EXERCISE REQUIREMENTS:
Up to and including the line with "failed write had", output the records exactly as they appear.

TASK DATA:
(** C7, amended: when the store raises on a record, both counters stay
    as they were, the record's id is printed as a failure, and the loop
    goes on with the rest of the batch on whatever the store holds after
    its failed call; with a failure on the second of three records under
    distinct ids into the empty collection, the first and the third are
    stored and counted and one failure is printed, whether or not the
    failed write had reached the collection.  The returned pair carries
    no count of failures. *)
Theorem store_failure_is_isolated :
  (forall doc rest st later,
     truthy (doc_id doc) = true ->
     Store.faults (store st) = true :: later ->
     upsert_loop (doc :: rest) st =
     upsert_loop rest
       {| store := fst (Store.replace_one (store st) (doc_id doc) doc);
          inserted := inserted st;
          updated := updated st;
          reported := (reported st ++ [doc_id doc])%list |}) /\
  (forall d1 d2 d3 landed,
     truthy (doc_id d1) = true -> truthy (doc_id d2) = true ->
     truthy (doc_id d3) = true ->
     pyval_eqb (doc_id d1) (doc_id d2) = false ->
     pyval_eqb (doc_id d1) (doc_id d3) = false ->
     pyval_eqb (doc_id d2) (doc_id d3) = false ->
     let r := upsert_to_db [d1; d2; d3]
                {| Store.documents := [];
                   Store.faults := [false; true; false];
                   Store.applied := landed |} in
     Store.find (doc_id d1) (Store.documents (store r)) = Some d1 /\
     Store.find (doc_id d3) (Store.documents (store r)) = Some d3 /\
     returned r = (2, 0) /\
     reported r = [doc_id d2]).
Proof.
  split.
  - intros doc rest st later H Hf. simpl.
    rewrite (upsert_one_fault doc st later H Hf). reflexivity.
  - intros d1 d2 d3 landed H1 H2 H3 N12 N13 N23 r. subst r.
    unfold upsert_to_db. cbn [upsert_loop].
    rewrite (upsert_one_insert d1) by (try exact H1; reflexivity).
    cbn [store Store.faults Store.documents Store.applied
         inserted updated reported tl app].
    rewrite (upsert_one_fault d2 _ [false]) by (try exact H2; reflexivity).
    unfold Store.replace_one, Store.write.
    cbn [store Store.faults Store.documents Store.applied
         inserted updated reported tl app fst Store.find].
    rewrite N12.
    destruct (hd false landed);
      (rewrite (upsert_one_insert d3);
       cbn [store Store.faults Store.documents Store.applied
            inserted updated reported tl hd app Store.find];
       rewrite ?N12, ?N13, ?N23, ?pyval_eqb_refl;
       [ repeat split | exact H3 | reflexivity | reflexivity ]).
Qed.
(** X7 on [doubled]: player 1 leaves and hears nothing more, player 0 hears
    what it heard. *)
Lemma unregistered_handle_is_cut_off_witness :
  NoDup (clients doubled)
  ∧ deliveries bob
      (emitted (sendAll filterPlayerView "state"
                  (after (unregisterClient (Value := Value) bob doubled)))) = []
  ∧ deliveries alice
      (emitted (sendAll filterPlayerView "state"
                  (after (unregisterClient (Value := Value) bob doubled))))
    = deliveries alice (emitted (sendAll filterPlayerView "state" doubled)).
Proof.
  assert (Hnd : NoDup (clients doubled)) by (vm_compute; apply three_handles_apart).
  destruct (unregistered_handle_is_cut_off filterPlayerView bob doubled "state"
              pid_null bob Hnd) as [Hbob _].
  destruct (unregistered_handle_is_cut_off filterPlayerView bob doubled "state"
              pid_null alice Hnd) as [Halice _].
  split; [exact Hnd|]. split.
  - rewrite Hbob. reflexivity.
  - rewrite Halice. reflexivity.
Defined.

(** X8 on the fresh match: player 0 registers, binds ["c0"], leaves; the
    registry is empty again and ["c0"] is still bound. *)
Lemma register_then_unregister_witness :
  (alice ∉ clients fresh)
  ∧ clients (after (unregisterClient (Value := Value) alice
                      (after (register alice fresh)))) = []
  ∧ stored_credentials
      (after (unregisterClient (Value := Value) alice (after (register alice fresh))))
      0 = Some (Some "c0").
Proof.
  assert (Hout : alice ∉ clients fresh)
    by (vm_compute; intros Hin; by apply elem_of_nil in Hin).
  assert (Hret : completion (authenticate alice fresh) = Normal true)
    by (vm_compute; reflexivity).
  destruct (register_then_unregister StringToNumber.ToNumber alice fresh
              Hout Hret) as (Hreg & Hst).
  split; [exact Hout|]. split; [exact Hreg|].
  unfold register. rewrite Hst. vm_compute. reflexivity.
Defined.
(** * RAOP sink: a shallow embedding of [src/modules/raop/raop-sink.c]

    The sink drives an external RAOP client from two execution contexts:
    the message handler [sink_process_msg] and the I/O loop [thread_func].
    Machine integers are [Z] with the wrap-around written out, the calls
    into the RAOP client, the rtpoll and the message queues are logged as
    a chronological list of [effect]s, and what those collaborators answer
    is supplied by the caller of each function.  *)

From Stdlib Require Import ZArith List Bool Lia String.
Import ListNotations.
Open Scope Z_scope.

(** ** Machine integers *)

Module Int.

Definition modulus64 : Z := 2 ^ 64.
Definition modulus32 : Z := 2 ^ 32.

(** [uint64_t], [pa_usec_t] and (on LP64) [size_t] arithmetic. *)
Definition u64 (z : Z) : Z := z mod modulus64.

(** [uint32_t] arithmetic. *)
Definition u32 (z : Z) : Z := z mod modulus32.

(** Conversion of a 64-bit pattern to [int64_t]. *)
Definition s64 (z : Z) : Z := (z + 2 ^ 63) mod modulus64 - 2 ^ 63.

Definition in_u64 (z : Z) : Prop := 0 <= z < modulus64.

End Int.
Import Int.

(** ** Constants of the headers the file includes *)

(** Modelled from the spec: [PA_USEC_PER_SEC] of pulse/timeval.h, the number
    of microseconds in a second. *)
Definition PA_USEC_PER_SEC : Z := 1000000.

(** Modelled from the spec: [PA_USEC_PER_MSEC] of pulse/timeval.h, which
    converts the configured latency from milliseconds to microseconds. *)
Definition PA_USEC_PER_MSEC : Z := 1000.

Definition UDP_TIMING_PACKET_LOSS_MAX : Z := 30 * PA_USEC_PER_SEC.
Definition UDP_TIMING_PACKET_DISCONNECT_CYCLE : Z := 3.

(** Modelled from the spec: [PA_VOLUME_MUTED] of pulse/volume.h, the mute
    sentinel pushed to the client. *)
Definition PA_VOLUME_MUTED : Z := 0.

(** Modelled from the spec: [RAOP_DEFAULT_LATENCY] of raop-client.h, in
    milliseconds; only its being a constant matters below. *)
Definition RAOP_DEFAULT_LATENCY : Z := 2000.

(** poll(2) and errno(3) values of the Linux ABI. *)
Definition POLLOUT : Z := 4.
Definition POLLERR : Z := 8.
Definition EINTR : Z := 4.
Definition EAGAIN : Z := 11.

(** ** Data model *)

Inductive pa_sink_state_t :=
| PA_SINK_INVALID_STATE
| PA_SINK_RUNNING
| PA_SINK_IDLE
| PA_SINK_SUSPENDED
| PA_SINK_INIT
| PA_SINK_UNLINKED.

Inductive pa_raop_state_t :=
| PA_RAOP_INVALID_STATE
| PA_RAOP_AUTHENTICATED
| PA_RAOP_CONNECTED
| PA_RAOP_RECORDING
| PA_RAOP_DISCONNECTED.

TASK RESULT:
(** C7, amended: when the store raises on a record, both counters stay
    as they were, the record's id is printed as a failure, and the loop
    goes on with the rest of the batch on whatever the store holds after
    its failed call; with a failure on the second of three records under
    distinct ids into the empty collection, the first and the third are
    stored and counted and one failure is printed, whether or not the
    failed write had reached the collection.  The returned pair carries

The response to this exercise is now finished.